+++ SUPPLIED ENTRIES

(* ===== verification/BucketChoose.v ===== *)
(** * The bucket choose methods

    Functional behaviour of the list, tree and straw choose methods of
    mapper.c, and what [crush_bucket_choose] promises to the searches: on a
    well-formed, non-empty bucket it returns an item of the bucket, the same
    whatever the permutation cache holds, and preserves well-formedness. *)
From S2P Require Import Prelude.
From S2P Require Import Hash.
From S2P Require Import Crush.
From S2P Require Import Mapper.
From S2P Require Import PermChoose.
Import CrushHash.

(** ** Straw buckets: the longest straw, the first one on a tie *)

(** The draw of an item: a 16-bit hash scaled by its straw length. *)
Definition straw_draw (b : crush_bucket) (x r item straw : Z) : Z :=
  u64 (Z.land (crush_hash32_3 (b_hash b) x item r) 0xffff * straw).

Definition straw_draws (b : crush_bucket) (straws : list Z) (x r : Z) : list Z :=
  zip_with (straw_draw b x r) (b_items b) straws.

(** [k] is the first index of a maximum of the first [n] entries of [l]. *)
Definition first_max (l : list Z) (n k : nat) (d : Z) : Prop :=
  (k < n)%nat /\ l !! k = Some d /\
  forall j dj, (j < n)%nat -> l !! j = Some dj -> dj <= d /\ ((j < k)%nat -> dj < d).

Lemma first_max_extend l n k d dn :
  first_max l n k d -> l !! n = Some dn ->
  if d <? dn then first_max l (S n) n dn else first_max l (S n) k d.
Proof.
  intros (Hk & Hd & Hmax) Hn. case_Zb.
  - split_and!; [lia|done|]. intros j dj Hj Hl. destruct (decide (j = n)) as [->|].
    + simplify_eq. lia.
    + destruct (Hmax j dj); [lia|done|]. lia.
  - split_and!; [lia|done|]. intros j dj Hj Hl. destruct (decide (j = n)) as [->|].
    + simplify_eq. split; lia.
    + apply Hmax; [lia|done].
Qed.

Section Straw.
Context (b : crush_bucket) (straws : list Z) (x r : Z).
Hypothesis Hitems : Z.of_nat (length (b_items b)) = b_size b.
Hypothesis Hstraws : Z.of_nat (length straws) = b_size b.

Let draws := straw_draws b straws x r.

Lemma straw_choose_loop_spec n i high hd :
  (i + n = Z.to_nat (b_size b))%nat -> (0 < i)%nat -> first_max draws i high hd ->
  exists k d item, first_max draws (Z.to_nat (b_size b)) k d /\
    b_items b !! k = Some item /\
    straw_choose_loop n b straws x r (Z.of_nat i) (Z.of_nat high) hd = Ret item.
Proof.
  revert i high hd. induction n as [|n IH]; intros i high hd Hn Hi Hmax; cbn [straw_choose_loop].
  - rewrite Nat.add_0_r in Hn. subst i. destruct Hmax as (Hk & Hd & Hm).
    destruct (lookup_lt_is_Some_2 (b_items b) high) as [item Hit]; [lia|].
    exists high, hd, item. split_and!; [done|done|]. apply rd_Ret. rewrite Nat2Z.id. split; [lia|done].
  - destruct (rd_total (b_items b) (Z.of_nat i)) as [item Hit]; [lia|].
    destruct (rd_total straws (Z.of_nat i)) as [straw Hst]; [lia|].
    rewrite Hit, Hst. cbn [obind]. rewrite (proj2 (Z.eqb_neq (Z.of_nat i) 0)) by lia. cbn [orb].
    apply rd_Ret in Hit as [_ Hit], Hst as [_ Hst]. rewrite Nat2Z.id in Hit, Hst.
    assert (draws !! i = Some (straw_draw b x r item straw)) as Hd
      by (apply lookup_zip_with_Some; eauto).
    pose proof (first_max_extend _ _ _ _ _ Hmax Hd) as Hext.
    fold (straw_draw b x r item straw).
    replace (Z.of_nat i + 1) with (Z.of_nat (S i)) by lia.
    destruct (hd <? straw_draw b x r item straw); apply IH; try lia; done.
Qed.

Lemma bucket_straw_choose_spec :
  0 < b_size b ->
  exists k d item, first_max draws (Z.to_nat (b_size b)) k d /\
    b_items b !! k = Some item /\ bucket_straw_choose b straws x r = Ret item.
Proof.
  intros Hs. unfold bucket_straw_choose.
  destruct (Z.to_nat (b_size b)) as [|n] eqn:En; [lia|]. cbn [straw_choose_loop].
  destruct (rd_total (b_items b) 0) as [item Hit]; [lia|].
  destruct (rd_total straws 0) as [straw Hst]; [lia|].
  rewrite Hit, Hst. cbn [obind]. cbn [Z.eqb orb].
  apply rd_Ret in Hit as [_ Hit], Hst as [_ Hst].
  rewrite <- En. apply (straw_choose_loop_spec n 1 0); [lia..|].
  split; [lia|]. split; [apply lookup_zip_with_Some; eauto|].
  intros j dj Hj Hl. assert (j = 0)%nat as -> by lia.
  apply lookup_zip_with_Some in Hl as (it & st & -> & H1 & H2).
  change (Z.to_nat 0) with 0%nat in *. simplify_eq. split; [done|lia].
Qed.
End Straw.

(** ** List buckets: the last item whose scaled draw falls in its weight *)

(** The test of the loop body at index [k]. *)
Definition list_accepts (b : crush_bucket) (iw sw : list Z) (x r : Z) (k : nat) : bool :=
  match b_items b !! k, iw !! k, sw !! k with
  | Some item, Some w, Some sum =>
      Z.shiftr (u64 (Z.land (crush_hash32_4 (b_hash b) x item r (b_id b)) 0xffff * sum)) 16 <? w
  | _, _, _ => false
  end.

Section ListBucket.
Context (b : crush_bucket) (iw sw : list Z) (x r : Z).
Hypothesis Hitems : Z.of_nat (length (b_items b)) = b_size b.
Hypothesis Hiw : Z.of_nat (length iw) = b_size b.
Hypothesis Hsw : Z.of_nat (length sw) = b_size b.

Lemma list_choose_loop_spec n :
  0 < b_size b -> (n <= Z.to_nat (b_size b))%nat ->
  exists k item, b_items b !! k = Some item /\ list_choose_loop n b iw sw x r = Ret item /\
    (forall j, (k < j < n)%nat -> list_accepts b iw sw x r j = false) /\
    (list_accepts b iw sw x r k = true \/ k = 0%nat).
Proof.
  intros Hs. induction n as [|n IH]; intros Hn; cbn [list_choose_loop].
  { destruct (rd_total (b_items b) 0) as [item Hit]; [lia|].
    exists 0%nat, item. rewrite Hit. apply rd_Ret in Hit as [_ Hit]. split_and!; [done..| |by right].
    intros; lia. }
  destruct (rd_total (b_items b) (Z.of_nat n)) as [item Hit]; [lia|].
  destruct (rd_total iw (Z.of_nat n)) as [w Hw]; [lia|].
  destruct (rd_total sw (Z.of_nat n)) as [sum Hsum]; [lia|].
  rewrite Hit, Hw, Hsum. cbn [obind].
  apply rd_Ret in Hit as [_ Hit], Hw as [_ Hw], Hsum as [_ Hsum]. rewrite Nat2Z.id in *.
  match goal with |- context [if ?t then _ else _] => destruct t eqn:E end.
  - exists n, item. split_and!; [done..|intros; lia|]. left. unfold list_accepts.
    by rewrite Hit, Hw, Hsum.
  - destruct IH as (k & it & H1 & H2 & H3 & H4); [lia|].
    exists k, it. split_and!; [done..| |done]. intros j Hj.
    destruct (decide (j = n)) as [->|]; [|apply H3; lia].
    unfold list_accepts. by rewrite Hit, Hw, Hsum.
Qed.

++++++
+++ SUPPLIED ENTRIES

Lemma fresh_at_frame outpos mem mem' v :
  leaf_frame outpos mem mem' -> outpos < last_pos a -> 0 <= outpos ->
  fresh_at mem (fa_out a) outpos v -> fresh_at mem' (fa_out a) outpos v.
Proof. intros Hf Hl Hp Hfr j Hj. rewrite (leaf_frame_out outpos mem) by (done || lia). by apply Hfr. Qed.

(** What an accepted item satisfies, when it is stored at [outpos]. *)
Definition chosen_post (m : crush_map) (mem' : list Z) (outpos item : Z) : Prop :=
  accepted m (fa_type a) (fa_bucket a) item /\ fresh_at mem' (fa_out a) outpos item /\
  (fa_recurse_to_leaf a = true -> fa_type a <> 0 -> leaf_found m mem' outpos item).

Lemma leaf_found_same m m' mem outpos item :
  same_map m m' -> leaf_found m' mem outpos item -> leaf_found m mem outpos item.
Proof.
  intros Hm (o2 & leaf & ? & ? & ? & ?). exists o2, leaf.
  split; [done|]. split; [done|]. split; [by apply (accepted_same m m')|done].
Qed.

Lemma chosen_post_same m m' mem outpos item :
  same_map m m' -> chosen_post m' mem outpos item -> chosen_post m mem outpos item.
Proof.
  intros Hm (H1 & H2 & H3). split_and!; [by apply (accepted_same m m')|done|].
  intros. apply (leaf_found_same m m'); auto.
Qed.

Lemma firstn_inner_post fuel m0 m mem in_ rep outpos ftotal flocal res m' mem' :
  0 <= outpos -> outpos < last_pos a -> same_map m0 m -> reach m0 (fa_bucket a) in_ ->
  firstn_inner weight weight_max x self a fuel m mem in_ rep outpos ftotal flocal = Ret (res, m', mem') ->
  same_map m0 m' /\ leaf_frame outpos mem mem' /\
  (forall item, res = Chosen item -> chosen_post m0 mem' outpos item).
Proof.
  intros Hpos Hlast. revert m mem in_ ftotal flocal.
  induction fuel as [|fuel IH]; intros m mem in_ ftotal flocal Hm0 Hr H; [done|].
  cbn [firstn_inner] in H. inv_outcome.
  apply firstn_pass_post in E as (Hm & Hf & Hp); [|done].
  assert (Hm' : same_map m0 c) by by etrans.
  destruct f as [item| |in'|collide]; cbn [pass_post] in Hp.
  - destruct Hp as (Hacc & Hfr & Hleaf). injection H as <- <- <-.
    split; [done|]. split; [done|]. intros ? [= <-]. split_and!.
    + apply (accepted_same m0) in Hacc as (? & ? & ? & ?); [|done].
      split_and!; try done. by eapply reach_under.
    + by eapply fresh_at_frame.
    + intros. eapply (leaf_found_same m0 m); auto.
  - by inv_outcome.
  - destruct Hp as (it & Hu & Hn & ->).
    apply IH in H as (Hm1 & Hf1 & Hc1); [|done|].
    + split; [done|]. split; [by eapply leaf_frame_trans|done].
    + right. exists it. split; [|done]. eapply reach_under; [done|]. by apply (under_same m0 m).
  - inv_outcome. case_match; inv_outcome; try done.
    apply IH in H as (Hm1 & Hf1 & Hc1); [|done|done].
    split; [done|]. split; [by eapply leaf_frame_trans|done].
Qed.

++++++

→ **WORK INSTRUCTION**
State how many lines of the listing above include the string "Hacc", with no words around the number.

→ **REPLY**
2